* **Problem description**:
Of the lines listed below, return exactly those that run from the line containing "key-value iterator carries" through the line containing "intros Hr Hsc Hfunc E HR Hb.", both included.
*** Data excerpts Section Begins ***
(** The registered value: an iterator for the two functions that create one, else nil. *)
Definition selected (m : DockerVMMessage) (h : option (KvIterator + HistoryIterator)) : Prop :=
  ∀ sc, m_SysCallMessage m = Some sc →
    let func := Gas.param (sc_Payload sc) KeyIteratorFuncName in
    func = FuncKvIteratorCreate ∨ func = FuncKvPreIteratorCreate →
    ∃ it, h = Some (inl it) ∧ selectedFor (sc_Payload sc) it.

Lemma kvCreate_spec (b : bool) c p g r x r' : String.eqb (Gas.param p KeyIteratorFuncName) FuncKvIteratorCreate = b →
  (let key := GetKeyStr (Gas.param p Gas.KeyIterStartKey) (Gas.param p Gas.KeyIterStartField) in
   let called := Gas.param p KeyContractName in
   if b then kvIteratorCreate c called p g else kvPreIteratorCreate c called key p g) r = Ret (x, r') →
  keepsIter r r' ∧ match x with inl (it, _) => selectedFor p it | inr _ => True end.
Proof.
  intros Hb. cbv zeta.
  assert (∀ lo hi g', asksRange p lo hi → (it ← sim (Select (Gas.param p KeyContractName) lo hi);
      match it with inr err => mret (inr (err, g')) | inl it => mret (inl (it, g')) end) r = Ret (x, r') →
    keepsIter r r' ∧ match x with inl (it, _) => selectedFor p it | inr _ => True end) as Hsel.
  { intros lo hi g' Hrange (it & r1 & E1 & E2)%bind_Ret. pose proof (law_Select (Gas.param p KeyContractName) lo hi (r_sim r)) as [_ Hh].
    unfold sim, mbind, M_bind, getS, putS, mret, M_ret in E1. destruct (Select _ lo hi (r_sim r)) as [it' s'] eqn:E.
    injection E1 as <- <-. destruct it' as [it'|e]; injection E2 as <- <-; (split; [split; [done|exact Hh]|]); [|done].
    exists lo, hi, (r_sim r). by rewrite E. }
  destruct b; [unfold kvIteratorCreate|unfold kvPreIteratorCreate];
    destruct (Gas.CreateKvIteratorGasUsed _ _ _ _) as [g1 [e1|]]; try (by intros [= <- <-]); cbv zeta.
  - destruct (CheckKeyFieldStr _ _); [by intros [= <- <-]|]. apply Hsel. split; [done|]. by rewrite Hb.
  - destruct (prefixLimit _) as [hi|] eqn:E; [|done]. apply Hsel. split; [done|]. by rewrite Hb.
Qed.

Lemma createKv_spec c txId m g name r x r' : handleCreateKvIterator c txId m g name r = Ret (x, r') →
  noIndex x.1 ∨ ∃ h r1, keepsIter r r1 ∧ selected m h ∧ created h r1 x.1 r'.
Proof.
  unfold handleCreateKvIterator. intros (sc & r0 & E0 & E)%bind_Ret. cbv zeta in E.
  destruct (m_SysCallMessage m) as [sc'|] eqn:Hsc; [|done]. injection E0 as -> <-.
  destruct (unmarshalWriteMap _) as [wm err].
  apply chargeAgain_spec in E as [[? _]|(resp1 & g1 & ([g2 e2] & r1 & E1 & E)%bind_Ret)]; [by left|].
  pose proof (keeps_mergeWrite _ _ _ _ _ _ _ E1) as K1. cbv zeta in E.
  apply chargeAgain_spec in E as [[? _]|(resp2 & g3 & E)]; [by left|].
  apply chargeAgain_spec in E as [[? _]|(resp3 & g4 & E)]; [by left|]. cbv zeta in E.
  assert (∀ b, String.eqb (Gas.param (sc_Payload sc) KeyIteratorFuncName) FuncKvIteratorCreate = b →
    (res ← (let key := GetKeyStr (Gas.param (sc_Payload sc) Gas.KeyIterStartKey) (Gas.param (sc_Payload sc) Gas.KeyIterStartField) in
        let called := Gas.param (sc_Payload sc) KeyContractName in
        if b then kvIteratorCreate c called (sc_Payload sc) g4 else kvPreIteratorCreate c called key (sc_Payload sc) g4);
      match res with
      | inr (err, gasUsed) => mret (failed err resp3, gasUsed)
      | inl (it, gasUsed) => iteratorCreated (Some (inl it)) resp3 gasUsed
      end) r1 = Ret (x, r') → noIndex x.1 ∨ ∃ h r1, keepsIter r r1 ∧ selected m h ∧ created h r1 x.1 r') as Hkv.
  { intros b Hb ([[it g5]|[e g5]] & r2 & E2 & E3)%bind_Ret; apply kvCreate_spec in E2 as [K2 Hit]; try done.
    - apply iteratorCreated_spec in E3 as [? _]. right. exists (Some (inl it)), r2. split_and!; [by trans r1| |done].
      intros sc2 Hsc2. rewrite Hsc in Hsc2. injection Hsc2 as <-. cbv zeta. intros _. by exists it.
    - injection E3 as <- <-. left. apply noIndex_empty. }
  destruct (String.eqb (Gas.param (sc_Payload sc) KeyIteratorFuncName) FuncKvIteratorCreate) eqn:B1; [by apply (Hkv true)|].
  destruct (String.eqb (Gas.param (sc_Payload sc) KeyIteratorFuncName) FuncKvPreIteratorCreate) eqn:B2; [by apply (Hkv false)|].
  apply String.eqb_neq in B1, B2.
  apply iteratorCreated_spec in E as [? _]. right. exists None, r1. split_and!; [done| |done].
  intros sc2 Hsc2. rewrite Hsc in Hsc2. injection Hsc2 as <-. cbv zeta. by intros [|].
Qed.

Lemma consumeKv_lookup c txId m g r sc i it : m_SysCallMessage m = Some sc →
  BytesToInt (Gas.param (sc_Payload sc) KeyIterIndex) = inl i → GetIterHandle i (r_sim r) = Some (Some (inl it)) →
  handleConsumeKvIterator c txId m g r =
    kvIteratorOp c it (Gas.param (sc_Payload sc) KeyIteratorFuncName) g (newEmptyResponse c txId CONSUME_KV_ITERATOR_RESPONSE) r.
Proof.
  intros Hsc Hi Hit. unfold handleConsumeKvIterator. rewrite Hsc. cbn [deref]. unfold mbind at 1, M_bind at 1, mret at 1, M_ret at 1.
  cbv zeta. rewrite Hi. unfold simRead, mbind, M_bind, getS, mret, M_ret. by rewrite Hit.
Qed.

(** [C32] A new iterator is a round trip through the sandbox: when the answer to a request for a
    key-value iterator carries an index, that index is the next number, no iterator created before
    has lost its registration, and a later request that carries the same bytes, while the
    registration stands, is handled on the very iterator that [Select] gave for the contract and the range of the
    request. *)
Theorem iterator_roundtrip c txId m g name r x r' sc scR bytes : 0 ≤ r_rowIndex r < 2 ^ 31 - 1 →
  m_SysCallMessage m = Some sc →
  Gas.param (sc_Payload sc) KeyIteratorFuncName = FuncKvIteratorCreate ∨
  Gas.param (sc_Payload sc) KeyIteratorFuncName = FuncKvPreIteratorCreate →
  handleCreateKvIterator c txId m g name r = Ret (x, r') →
  m_SysCallMessage x.1 = Some scR → sc_Payload scR !! KeyIterIndex = Some bytes →
  r_rowIndex r' = r_rowIndex r + 1 ∧
  (∀ j, j ≤ r_rowIndex r → GetIterHandle j (r_sim r') = GetIterHandle j (r_sim r)) ∧
  ∃ it, selectedFor (sc_Payload sc) it ∧
    ∀ txId2 m2 sc2 g2 r2, m_SysCallMessage m2 = Some sc2 → sc_Payload sc2 !! KeyIterIndex = Some bytes →
      GetIterHandle (r_rowIndex r') (r_sim r2) = GetIterHandle (r_rowIndex r') (r_sim r') →
      handleConsumeKvIterator c txId2 m2 g2 r2 =
        kvIteratorOp c it (Gas.param (sc_Payload sc2) KeyIteratorFuncName) g2
          (newEmptyResponse c txId2 CONSUME_KV_ITERATOR_RESPONSE) r2.
Proof.
  intros Hr Hsc Hfunc E HR Hb.
  apply createKv_spec in E as [Hn|(h & r1 & [Krow Khandle] & Hsel & Hrow & Hh & Hresp)].
  { apply Hn in HR. congruence. }
  specialize (Hsel sc Hsc Hfunc) as (it & -> & Hit). pose proof (Hresp _ HR) as Hi. simplify_eq.
  assert (TimeStatics.i32 (r_rowIndex r1 + 1) = r_rowIndex r + 1) as Ei.
  { rewrite Krow. apply i32_id. lia. }
  rewrite Ei in *. split; [done|]. split.
  { intros j Hj. rewrite Hh. case_decide; [lia|]. apply Khandle. }
  exists it. split; [done|]. intros txId2 m2 sc2 g2 r2 Hsc2 Hp2 Hreg. eapply consumeKv_lookup; [done| |].
  - unfold Gas.param. rewrite Hp2. apply law_IntToBytes. lia.
  - rewrite Hrow in Hreg. rewrite Hreg, Hh. by case_decide.
Qed.

(** What creating an iterator costs before version 2030102. *)
Lemma createKv_charge v cfg p g `{!ProtocolConstsOk} : v < Gas.blockVersion2312 → 0 ≤ g →
  g + 10 ≤ GasLimit → Gas.CreateKvIteratorGasUsed v cfg p g = (g + 10, None).
Proof.
  intros Hv Hg Hl. unfold Gas.CreateKvIteratorGasUsed. rewrite (proj2 (Z.ltb_lt _ _) Hv).
  unfold Gas.CreateKvIteratorGasUsedLt2312, Gas.fixedGas, Gas.CheckGasLimit. pose proof gas_limit_range.
  change (u64_mul 10 Gas.KvIteratorCreateGasPrice) with 10.
  rewrite Gas.u64_add_small by lia. by rewrite (proj2 (Z.ltb_ge _ _) Hl).
Qed.

(** An empty prefix panics: the check of the start key only records its error, and the
    limit is computed from the last byte of the key; when a contract asks for the keys with the
    empty prefix and its gas lasts, the handler indexes an empty string, and nothing recovers. *)
Theorem empty_prefix_panics `{!ProtocolConstsOk} c txId m g name r sc :
  m_SysCallMessage m = Some sc → Gas.param (sc_Payload sc) KeyIteratorFuncName = FuncKvPreIteratorCreate →
  Gas.param (sc_Payload sc) Gas.KeyIterStartKey = "" → Gas.param (sc_Payload sc) Gas.KeyIterStartField = "" →
  unmarshalWriteMap (Gas.param (sc_Payload sc) KeyWriteMap) = (∅, None) → c_range c ∅ = [] →
  version c < version2312 → 0 ≤ g → g + 20 ≤ GasLimit →
  handleCreateKvIterator c txId m g name r = Panic.
Proof.
  intros Hsc Hf Hk Hfd Hw Hrange Hv Hg Hl.
  unfold handleCreateKvIterator. rewrite Hsc. cbn [deref]. unfold mbind at 1, M_bind at 1, mret at 1, M_ret at 1. cbv zeta.
  rewrite Hw, Hk, Hfd, Hf. cbn [chargeAgain]. unfold mergeSimContextWriteMap. rewrite Hrange. cbn [mergeWriteList].
  unfold mbind at 1, M_bind at 1, mret at 1, M_ret at 1. cbn [chargeAgain].
  change (String.eqb FuncKvPreIteratorCreate FuncKvIteratorCreate) with false.
  change (String.eqb FuncKvPreIteratorCreate FuncKvPreIteratorCreate) with true. cbv iota.
  assert (∀ resp g', 0 ≤ g' → g' + 10 ≤ GasLimit →
    (res ← kvPreIteratorCreate c (Gas.param (sc_Payload sc) KeyContractName) (GetKeyStr "" "") (sc_Payload sc) g';
     match res with
     | inr (err, gasUsed) => mret (failed err resp, gasUsed)
     | inl (it, gasUsed) => iteratorCreated (Some (inl it)) resp gasUsed
     end) r = Panic) as Hlast.
  { intros resp g' Hg' Hl'. unfold kvPreIteratorCreate. rewrite createKv_charge by done. by rewrite law_GetKeyStr_empty. }
  unfold chargeAgain. destruct (CheckKeyFieldStr "" "") as [e|]; [|apply Hlast; lia].
  rewrite createKv_charge by (done || lia). apply Hlast; lia.
Qed.
End iterators.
*** Data excerpts Section Ends ***
* **Task solution**:
    key-value iterator carries an index, that index is the next number, no iterator created before
    has lost its registration, and a later request that carries the same bytes, while the
    registration stands, is handled on the very iterator that [Select] gave for the contract and the range of the
    request. *)
Theorem iterator_roundtrip c txId m g name r x r' sc scR bytes : 0 ≤ r_rowIndex r < 2 ^ 31 - 1 →
  m_SysCallMessage m = Some sc →
  Gas.param (sc_Payload sc) KeyIteratorFuncName = FuncKvIteratorCreate ∨
  Gas.param (sc_Payload sc) KeyIteratorFuncName = FuncKvPreIteratorCreate →
  handleCreateKvIterator c txId m g name r = Ret (x, r') →
  m_SysCallMessage x.1 = Some scR → sc_Payload scR !! KeyIterIndex = Some bytes →
  r_rowIndex r' = r_rowIndex r + 1 ∧
  (∀ j, j ≤ r_rowIndex r → GetIterHandle j (r_sim r') = GetIterHandle j (r_sim r)) ∧
  ∃ it, selectedFor (sc_Payload sc) it ∧
    ∀ txId2 m2 sc2 g2 r2, m_SysCallMessage m2 = Some sc2 → sc_Payload sc2 !! KeyIterIndex = Some bytes →
      GetIterHandle (r_rowIndex r') (r_sim r2) = GetIterHandle (r_rowIndex r') (r_sim r') →
      handleConsumeKvIterator c txId2 m2 g2 r2 =
        kvIteratorOp c it (Gas.param (sc_Payload sc2) KeyIteratorFuncName) g2
          (newEmptyResponse c txId2 CONSUME_KV_ITERATOR_RESPONSE) r2.
Proof.
  intros Hr Hsc Hfunc E HR Hb.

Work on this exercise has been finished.